◆ Activity ◆
Within the records that follow, find every line containing the string "DList". Copy those lines.

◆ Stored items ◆
- Opening Delimiter -

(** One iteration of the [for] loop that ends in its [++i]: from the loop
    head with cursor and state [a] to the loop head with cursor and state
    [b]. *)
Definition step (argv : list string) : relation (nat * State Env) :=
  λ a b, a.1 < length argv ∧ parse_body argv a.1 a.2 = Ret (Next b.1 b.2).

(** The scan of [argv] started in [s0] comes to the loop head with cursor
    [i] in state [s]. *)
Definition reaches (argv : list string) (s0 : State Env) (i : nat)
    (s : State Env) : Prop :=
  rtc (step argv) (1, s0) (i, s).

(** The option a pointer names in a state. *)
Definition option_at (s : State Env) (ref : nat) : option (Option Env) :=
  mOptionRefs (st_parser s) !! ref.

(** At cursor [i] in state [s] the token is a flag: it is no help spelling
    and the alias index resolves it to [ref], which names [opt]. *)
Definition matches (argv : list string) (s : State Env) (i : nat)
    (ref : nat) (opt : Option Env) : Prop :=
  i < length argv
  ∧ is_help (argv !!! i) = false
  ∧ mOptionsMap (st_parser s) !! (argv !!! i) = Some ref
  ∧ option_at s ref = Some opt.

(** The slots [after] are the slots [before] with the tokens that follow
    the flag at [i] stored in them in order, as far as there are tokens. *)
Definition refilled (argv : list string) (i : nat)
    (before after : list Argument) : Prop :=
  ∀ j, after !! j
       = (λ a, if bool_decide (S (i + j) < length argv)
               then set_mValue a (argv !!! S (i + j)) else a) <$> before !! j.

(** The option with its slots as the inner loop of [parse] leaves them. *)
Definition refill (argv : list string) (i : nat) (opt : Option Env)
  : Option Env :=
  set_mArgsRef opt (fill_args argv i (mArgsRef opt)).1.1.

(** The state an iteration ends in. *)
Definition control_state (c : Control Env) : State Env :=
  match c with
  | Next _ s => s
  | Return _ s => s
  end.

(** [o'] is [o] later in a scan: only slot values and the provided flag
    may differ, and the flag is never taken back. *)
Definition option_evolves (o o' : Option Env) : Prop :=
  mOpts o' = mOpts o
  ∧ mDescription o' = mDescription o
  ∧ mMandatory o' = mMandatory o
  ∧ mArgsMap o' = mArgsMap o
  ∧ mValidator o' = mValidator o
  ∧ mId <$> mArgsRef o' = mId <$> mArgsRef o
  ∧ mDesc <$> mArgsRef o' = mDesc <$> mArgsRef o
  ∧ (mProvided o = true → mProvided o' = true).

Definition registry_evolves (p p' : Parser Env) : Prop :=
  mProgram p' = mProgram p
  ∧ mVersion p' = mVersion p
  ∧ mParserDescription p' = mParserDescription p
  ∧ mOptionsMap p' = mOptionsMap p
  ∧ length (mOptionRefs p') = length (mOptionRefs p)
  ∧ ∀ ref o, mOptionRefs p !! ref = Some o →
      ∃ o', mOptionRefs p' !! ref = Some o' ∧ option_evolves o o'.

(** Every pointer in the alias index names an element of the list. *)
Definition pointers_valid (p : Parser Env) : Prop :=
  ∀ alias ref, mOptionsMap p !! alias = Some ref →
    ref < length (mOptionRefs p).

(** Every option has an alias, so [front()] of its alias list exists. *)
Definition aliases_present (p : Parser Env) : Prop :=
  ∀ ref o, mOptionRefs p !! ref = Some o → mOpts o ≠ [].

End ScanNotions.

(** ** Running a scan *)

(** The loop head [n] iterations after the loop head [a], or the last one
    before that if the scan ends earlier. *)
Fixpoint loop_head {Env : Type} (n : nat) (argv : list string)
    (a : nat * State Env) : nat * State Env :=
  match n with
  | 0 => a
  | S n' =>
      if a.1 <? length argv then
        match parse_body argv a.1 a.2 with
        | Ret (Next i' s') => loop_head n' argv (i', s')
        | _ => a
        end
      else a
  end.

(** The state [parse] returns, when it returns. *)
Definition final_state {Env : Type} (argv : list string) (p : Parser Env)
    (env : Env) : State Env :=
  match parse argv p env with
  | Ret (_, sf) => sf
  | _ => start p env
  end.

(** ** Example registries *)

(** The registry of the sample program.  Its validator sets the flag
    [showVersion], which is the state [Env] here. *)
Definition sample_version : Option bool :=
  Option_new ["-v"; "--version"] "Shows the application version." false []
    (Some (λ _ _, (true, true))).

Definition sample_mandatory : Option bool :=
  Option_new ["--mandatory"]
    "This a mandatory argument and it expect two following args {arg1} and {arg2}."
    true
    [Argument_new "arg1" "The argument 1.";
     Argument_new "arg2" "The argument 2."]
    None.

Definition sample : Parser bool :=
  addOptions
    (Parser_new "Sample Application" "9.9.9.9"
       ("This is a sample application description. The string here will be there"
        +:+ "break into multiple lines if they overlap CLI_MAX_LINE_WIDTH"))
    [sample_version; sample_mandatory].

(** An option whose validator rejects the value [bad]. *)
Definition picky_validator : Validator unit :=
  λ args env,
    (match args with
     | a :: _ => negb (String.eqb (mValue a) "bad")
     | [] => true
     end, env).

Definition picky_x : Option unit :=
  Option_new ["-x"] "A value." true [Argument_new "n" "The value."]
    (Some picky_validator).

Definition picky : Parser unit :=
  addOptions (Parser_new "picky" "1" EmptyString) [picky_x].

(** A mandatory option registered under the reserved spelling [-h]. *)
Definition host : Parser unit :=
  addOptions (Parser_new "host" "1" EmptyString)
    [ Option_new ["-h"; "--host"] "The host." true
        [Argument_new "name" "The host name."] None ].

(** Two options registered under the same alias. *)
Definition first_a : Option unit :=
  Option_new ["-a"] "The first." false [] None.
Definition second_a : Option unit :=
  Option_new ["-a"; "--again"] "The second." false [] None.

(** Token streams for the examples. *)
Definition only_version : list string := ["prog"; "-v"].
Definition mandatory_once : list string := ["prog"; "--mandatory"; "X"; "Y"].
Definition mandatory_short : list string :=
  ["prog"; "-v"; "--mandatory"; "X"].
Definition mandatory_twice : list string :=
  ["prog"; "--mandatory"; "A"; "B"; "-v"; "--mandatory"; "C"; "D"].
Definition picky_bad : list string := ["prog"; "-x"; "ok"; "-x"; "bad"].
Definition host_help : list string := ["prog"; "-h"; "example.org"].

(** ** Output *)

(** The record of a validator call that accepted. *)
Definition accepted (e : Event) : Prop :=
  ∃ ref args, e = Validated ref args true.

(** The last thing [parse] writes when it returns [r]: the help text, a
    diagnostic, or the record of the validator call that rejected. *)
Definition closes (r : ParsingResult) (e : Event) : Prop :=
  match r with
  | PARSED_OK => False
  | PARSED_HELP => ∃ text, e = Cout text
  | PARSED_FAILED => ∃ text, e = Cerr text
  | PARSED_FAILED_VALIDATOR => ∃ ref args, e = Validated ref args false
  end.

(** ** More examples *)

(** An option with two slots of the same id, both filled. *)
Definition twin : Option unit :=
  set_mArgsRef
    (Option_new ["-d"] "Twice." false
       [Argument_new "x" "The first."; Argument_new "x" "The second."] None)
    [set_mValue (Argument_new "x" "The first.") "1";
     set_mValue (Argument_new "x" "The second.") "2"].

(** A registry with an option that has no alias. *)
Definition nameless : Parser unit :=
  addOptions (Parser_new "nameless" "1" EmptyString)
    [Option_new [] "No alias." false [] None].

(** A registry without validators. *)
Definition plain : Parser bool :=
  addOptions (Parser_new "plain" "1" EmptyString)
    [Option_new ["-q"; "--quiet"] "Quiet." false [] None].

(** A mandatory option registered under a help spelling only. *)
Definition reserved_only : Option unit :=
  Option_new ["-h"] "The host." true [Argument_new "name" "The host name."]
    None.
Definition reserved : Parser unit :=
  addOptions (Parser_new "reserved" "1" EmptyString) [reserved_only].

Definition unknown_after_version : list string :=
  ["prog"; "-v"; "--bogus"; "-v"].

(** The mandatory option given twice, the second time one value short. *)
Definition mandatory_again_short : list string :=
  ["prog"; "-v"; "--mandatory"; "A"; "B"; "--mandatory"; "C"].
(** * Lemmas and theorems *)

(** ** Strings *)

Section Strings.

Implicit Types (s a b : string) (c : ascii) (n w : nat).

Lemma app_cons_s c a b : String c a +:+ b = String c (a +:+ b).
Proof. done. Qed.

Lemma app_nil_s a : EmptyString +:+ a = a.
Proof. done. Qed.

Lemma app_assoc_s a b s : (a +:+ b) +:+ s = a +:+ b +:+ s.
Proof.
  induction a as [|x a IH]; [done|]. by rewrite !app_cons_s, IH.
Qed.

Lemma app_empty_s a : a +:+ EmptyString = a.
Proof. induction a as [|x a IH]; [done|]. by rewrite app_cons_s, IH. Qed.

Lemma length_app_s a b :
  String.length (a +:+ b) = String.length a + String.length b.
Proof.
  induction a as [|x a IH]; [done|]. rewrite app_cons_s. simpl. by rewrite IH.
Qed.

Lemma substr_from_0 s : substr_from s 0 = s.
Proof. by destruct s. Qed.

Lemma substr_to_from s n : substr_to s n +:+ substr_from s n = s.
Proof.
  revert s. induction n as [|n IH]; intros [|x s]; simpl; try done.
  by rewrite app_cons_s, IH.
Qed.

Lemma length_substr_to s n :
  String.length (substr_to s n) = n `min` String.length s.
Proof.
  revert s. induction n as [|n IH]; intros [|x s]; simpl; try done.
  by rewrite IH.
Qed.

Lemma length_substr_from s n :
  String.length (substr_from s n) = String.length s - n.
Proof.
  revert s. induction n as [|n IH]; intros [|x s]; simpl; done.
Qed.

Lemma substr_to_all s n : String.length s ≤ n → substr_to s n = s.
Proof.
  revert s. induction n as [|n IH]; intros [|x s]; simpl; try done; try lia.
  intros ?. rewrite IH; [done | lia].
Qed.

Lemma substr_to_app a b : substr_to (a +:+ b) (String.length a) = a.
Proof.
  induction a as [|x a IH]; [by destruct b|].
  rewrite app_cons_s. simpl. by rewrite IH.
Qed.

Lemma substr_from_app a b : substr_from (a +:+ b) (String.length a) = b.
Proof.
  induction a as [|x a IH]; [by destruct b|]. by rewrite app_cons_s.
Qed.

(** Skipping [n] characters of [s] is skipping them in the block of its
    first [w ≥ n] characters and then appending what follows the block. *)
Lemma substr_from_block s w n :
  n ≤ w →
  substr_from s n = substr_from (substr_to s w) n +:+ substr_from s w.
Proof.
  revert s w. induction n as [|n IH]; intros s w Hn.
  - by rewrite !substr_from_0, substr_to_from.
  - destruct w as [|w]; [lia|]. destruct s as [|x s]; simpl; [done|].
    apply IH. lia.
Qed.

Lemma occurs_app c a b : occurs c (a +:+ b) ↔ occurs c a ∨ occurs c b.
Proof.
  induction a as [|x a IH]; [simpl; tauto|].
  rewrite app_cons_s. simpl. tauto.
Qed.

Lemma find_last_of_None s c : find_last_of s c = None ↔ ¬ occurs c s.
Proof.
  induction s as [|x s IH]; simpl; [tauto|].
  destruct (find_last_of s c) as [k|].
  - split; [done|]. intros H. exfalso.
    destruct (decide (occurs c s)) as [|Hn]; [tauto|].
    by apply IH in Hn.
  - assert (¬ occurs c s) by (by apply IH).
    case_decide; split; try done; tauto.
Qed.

- Closing Delimiter -
- Opening Delimiter -

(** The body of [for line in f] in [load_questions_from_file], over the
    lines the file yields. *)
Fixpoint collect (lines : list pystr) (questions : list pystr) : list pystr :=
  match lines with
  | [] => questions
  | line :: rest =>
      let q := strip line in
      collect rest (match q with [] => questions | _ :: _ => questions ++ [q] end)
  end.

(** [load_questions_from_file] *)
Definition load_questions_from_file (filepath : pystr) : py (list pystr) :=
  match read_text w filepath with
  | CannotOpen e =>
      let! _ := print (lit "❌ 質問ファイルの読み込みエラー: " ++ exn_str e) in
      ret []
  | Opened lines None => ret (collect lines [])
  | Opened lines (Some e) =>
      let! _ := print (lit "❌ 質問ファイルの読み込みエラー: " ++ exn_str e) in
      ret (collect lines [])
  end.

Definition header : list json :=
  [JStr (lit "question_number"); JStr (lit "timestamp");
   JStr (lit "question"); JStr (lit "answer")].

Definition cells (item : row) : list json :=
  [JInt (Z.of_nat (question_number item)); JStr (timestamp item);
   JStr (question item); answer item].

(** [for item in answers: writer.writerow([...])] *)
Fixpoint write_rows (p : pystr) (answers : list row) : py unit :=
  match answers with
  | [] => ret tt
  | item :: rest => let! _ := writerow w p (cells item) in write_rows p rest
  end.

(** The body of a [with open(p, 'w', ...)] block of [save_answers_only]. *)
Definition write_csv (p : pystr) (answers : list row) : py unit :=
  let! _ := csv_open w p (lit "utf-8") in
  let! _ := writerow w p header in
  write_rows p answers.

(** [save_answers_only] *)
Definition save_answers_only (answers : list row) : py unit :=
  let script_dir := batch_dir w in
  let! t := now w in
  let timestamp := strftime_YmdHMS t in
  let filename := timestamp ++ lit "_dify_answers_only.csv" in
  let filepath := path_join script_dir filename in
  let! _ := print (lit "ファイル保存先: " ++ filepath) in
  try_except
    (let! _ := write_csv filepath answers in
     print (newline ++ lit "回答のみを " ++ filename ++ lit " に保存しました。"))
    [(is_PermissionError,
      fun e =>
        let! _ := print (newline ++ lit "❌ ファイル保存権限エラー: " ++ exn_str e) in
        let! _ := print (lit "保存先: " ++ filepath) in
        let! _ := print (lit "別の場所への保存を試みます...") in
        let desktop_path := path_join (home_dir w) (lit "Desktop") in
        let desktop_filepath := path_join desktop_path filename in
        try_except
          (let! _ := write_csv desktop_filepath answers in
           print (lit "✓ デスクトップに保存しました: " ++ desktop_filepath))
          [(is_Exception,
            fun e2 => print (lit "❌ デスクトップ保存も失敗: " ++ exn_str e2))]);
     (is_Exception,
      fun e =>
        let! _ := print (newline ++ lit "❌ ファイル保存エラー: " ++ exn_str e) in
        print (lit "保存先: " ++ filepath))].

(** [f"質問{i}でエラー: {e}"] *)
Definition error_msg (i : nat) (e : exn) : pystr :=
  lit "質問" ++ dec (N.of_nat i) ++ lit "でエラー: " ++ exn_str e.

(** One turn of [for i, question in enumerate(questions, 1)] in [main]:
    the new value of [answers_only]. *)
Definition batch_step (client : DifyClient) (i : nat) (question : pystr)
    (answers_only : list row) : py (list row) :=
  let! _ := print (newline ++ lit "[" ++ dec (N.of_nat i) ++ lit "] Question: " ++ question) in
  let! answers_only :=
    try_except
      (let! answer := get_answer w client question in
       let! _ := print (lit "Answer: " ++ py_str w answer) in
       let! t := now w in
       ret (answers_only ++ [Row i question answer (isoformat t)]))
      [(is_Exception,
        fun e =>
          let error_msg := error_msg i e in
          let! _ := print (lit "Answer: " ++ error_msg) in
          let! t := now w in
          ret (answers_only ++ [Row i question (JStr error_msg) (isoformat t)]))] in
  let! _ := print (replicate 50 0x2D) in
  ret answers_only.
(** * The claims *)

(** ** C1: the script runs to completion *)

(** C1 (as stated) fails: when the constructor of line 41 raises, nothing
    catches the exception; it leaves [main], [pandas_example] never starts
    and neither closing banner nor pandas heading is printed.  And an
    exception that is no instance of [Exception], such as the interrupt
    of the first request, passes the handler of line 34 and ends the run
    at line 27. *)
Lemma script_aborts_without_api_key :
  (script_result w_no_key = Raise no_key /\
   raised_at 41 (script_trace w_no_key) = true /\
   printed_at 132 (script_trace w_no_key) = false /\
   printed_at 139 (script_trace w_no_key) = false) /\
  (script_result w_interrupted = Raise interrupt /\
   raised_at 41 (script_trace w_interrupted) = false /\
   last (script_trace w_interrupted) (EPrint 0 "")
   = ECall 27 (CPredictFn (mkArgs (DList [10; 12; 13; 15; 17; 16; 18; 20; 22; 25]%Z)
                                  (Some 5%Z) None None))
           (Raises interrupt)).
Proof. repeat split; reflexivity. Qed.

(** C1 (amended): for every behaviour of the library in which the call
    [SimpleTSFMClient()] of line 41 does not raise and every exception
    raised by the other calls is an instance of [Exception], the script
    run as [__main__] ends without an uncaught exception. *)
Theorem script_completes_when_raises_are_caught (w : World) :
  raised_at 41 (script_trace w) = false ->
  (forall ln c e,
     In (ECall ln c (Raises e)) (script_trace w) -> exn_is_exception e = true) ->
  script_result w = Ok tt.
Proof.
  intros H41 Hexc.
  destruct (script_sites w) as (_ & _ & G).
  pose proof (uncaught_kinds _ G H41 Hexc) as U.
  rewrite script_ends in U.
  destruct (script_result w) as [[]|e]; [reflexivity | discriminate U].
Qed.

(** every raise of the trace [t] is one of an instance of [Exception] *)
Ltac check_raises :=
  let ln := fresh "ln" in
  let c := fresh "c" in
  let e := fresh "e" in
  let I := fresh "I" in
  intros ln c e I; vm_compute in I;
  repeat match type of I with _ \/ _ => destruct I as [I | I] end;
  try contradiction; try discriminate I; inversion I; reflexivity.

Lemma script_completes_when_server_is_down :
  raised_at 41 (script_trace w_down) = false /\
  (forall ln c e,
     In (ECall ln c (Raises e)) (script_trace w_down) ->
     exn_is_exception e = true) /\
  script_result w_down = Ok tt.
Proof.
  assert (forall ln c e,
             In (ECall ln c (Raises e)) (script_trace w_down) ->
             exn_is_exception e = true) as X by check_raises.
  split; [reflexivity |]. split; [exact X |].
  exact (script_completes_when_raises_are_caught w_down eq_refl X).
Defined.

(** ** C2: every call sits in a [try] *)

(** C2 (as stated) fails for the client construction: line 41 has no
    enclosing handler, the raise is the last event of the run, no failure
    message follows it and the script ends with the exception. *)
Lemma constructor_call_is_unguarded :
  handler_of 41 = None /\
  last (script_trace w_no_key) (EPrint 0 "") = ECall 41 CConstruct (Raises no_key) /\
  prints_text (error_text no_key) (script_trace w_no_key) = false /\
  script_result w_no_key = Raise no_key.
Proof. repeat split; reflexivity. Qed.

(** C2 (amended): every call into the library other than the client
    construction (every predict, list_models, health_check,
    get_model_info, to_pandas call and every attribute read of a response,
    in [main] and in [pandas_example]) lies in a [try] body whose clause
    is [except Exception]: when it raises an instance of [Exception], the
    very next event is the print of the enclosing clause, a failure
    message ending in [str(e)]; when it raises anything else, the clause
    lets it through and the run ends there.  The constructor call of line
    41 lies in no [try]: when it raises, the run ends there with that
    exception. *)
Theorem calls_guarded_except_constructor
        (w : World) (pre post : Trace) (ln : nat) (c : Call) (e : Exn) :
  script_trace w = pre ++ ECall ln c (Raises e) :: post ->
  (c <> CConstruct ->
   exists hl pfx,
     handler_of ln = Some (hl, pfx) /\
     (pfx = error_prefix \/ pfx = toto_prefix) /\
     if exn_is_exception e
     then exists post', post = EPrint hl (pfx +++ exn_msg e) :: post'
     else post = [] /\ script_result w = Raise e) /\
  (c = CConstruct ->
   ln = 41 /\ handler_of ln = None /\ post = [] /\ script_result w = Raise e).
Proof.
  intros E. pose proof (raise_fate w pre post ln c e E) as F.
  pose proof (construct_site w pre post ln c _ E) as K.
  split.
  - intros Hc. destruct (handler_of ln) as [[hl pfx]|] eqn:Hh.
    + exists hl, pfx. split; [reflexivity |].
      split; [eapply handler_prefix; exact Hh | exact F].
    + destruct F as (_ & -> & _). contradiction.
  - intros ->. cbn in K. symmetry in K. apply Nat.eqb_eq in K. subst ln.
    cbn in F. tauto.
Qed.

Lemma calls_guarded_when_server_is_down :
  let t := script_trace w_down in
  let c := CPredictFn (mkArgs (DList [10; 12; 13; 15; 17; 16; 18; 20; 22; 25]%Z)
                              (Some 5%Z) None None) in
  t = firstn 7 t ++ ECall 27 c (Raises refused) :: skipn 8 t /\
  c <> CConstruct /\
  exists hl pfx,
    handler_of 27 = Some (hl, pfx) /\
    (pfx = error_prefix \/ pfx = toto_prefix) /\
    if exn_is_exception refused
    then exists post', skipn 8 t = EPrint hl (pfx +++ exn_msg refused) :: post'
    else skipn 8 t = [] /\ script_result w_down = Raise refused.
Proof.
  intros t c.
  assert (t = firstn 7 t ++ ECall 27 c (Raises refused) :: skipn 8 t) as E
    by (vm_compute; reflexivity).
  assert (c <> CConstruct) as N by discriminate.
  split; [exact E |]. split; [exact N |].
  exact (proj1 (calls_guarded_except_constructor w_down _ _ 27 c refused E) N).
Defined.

- Closing Delimiter -
- Opening Delimiter -

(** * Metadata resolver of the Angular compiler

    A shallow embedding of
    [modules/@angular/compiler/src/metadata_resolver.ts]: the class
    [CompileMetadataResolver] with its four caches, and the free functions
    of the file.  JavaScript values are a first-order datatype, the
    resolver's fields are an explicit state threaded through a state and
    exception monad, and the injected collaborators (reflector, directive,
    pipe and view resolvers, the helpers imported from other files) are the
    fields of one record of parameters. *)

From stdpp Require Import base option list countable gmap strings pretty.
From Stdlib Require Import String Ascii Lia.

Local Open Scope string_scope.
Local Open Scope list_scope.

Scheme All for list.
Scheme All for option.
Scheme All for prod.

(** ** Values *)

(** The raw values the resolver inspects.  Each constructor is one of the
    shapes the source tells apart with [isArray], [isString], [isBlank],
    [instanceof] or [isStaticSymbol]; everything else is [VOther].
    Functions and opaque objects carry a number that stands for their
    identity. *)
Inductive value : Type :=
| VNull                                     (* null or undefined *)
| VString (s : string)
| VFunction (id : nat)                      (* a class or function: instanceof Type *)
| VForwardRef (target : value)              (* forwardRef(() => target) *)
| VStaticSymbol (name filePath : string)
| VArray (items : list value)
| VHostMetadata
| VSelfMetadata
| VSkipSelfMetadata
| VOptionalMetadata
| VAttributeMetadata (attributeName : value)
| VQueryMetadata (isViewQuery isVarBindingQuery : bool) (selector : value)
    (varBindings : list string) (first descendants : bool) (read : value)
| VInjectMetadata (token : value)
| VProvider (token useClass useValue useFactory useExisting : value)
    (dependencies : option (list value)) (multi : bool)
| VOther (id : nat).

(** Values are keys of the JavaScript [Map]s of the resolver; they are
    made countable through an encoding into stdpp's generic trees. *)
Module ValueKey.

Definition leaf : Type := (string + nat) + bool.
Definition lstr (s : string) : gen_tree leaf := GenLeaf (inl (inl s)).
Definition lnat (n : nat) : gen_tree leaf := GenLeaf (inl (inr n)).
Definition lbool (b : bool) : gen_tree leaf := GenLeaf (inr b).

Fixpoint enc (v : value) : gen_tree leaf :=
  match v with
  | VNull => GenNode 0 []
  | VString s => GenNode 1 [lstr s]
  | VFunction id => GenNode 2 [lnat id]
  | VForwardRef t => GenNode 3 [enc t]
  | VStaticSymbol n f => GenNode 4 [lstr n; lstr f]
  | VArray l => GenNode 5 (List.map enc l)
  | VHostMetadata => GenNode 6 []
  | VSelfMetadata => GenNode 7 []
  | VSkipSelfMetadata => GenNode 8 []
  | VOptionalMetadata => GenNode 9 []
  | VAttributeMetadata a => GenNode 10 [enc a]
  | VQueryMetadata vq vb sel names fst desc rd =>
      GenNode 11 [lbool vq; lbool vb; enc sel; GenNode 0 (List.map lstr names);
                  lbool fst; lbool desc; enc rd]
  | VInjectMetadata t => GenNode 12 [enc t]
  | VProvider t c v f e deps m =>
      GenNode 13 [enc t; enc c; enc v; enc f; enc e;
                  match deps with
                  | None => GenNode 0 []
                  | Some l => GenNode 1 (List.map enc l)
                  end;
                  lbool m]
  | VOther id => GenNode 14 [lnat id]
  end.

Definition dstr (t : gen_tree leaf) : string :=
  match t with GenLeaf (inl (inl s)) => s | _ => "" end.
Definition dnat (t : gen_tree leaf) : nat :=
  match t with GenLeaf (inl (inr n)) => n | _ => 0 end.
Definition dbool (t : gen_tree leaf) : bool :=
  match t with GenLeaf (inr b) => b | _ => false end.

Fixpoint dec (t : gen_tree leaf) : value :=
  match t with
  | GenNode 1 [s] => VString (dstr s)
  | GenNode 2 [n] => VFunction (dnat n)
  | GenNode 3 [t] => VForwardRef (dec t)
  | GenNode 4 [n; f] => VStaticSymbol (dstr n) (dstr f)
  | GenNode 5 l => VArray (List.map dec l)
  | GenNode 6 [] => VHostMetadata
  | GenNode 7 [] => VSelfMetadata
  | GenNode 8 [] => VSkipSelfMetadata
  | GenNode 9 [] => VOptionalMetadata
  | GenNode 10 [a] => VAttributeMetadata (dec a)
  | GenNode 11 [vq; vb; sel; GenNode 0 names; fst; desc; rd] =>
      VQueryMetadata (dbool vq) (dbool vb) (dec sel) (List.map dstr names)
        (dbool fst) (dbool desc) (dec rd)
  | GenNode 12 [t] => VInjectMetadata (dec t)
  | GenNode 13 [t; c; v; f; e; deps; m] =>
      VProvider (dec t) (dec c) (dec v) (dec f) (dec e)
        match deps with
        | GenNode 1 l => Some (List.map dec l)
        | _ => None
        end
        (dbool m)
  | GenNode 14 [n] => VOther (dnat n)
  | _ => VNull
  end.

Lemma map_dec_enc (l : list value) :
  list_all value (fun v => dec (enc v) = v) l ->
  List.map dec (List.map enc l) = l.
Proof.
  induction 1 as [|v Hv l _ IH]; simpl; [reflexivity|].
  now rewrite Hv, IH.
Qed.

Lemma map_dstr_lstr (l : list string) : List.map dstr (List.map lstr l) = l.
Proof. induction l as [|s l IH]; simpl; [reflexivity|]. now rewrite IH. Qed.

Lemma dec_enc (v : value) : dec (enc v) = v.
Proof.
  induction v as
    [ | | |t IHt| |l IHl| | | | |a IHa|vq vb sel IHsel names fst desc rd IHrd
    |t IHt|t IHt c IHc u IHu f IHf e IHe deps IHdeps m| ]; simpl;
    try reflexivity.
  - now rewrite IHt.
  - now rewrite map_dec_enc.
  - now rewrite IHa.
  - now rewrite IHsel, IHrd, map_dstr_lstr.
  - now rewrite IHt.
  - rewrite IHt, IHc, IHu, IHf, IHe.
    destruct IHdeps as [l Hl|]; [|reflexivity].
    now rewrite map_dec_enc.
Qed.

- Closing Delimiter -

◆ Response below ◆
   = ECall 27 (CPredictFn (mkArgs (DList [10; 12; 13; 15; 17; 16; 18; 20; 22; 25]%Z)
  let c := CPredictFn (mkArgs (DList [10; 12; 13; 15; 17; 16; 18; 20; 22; 25]%Z)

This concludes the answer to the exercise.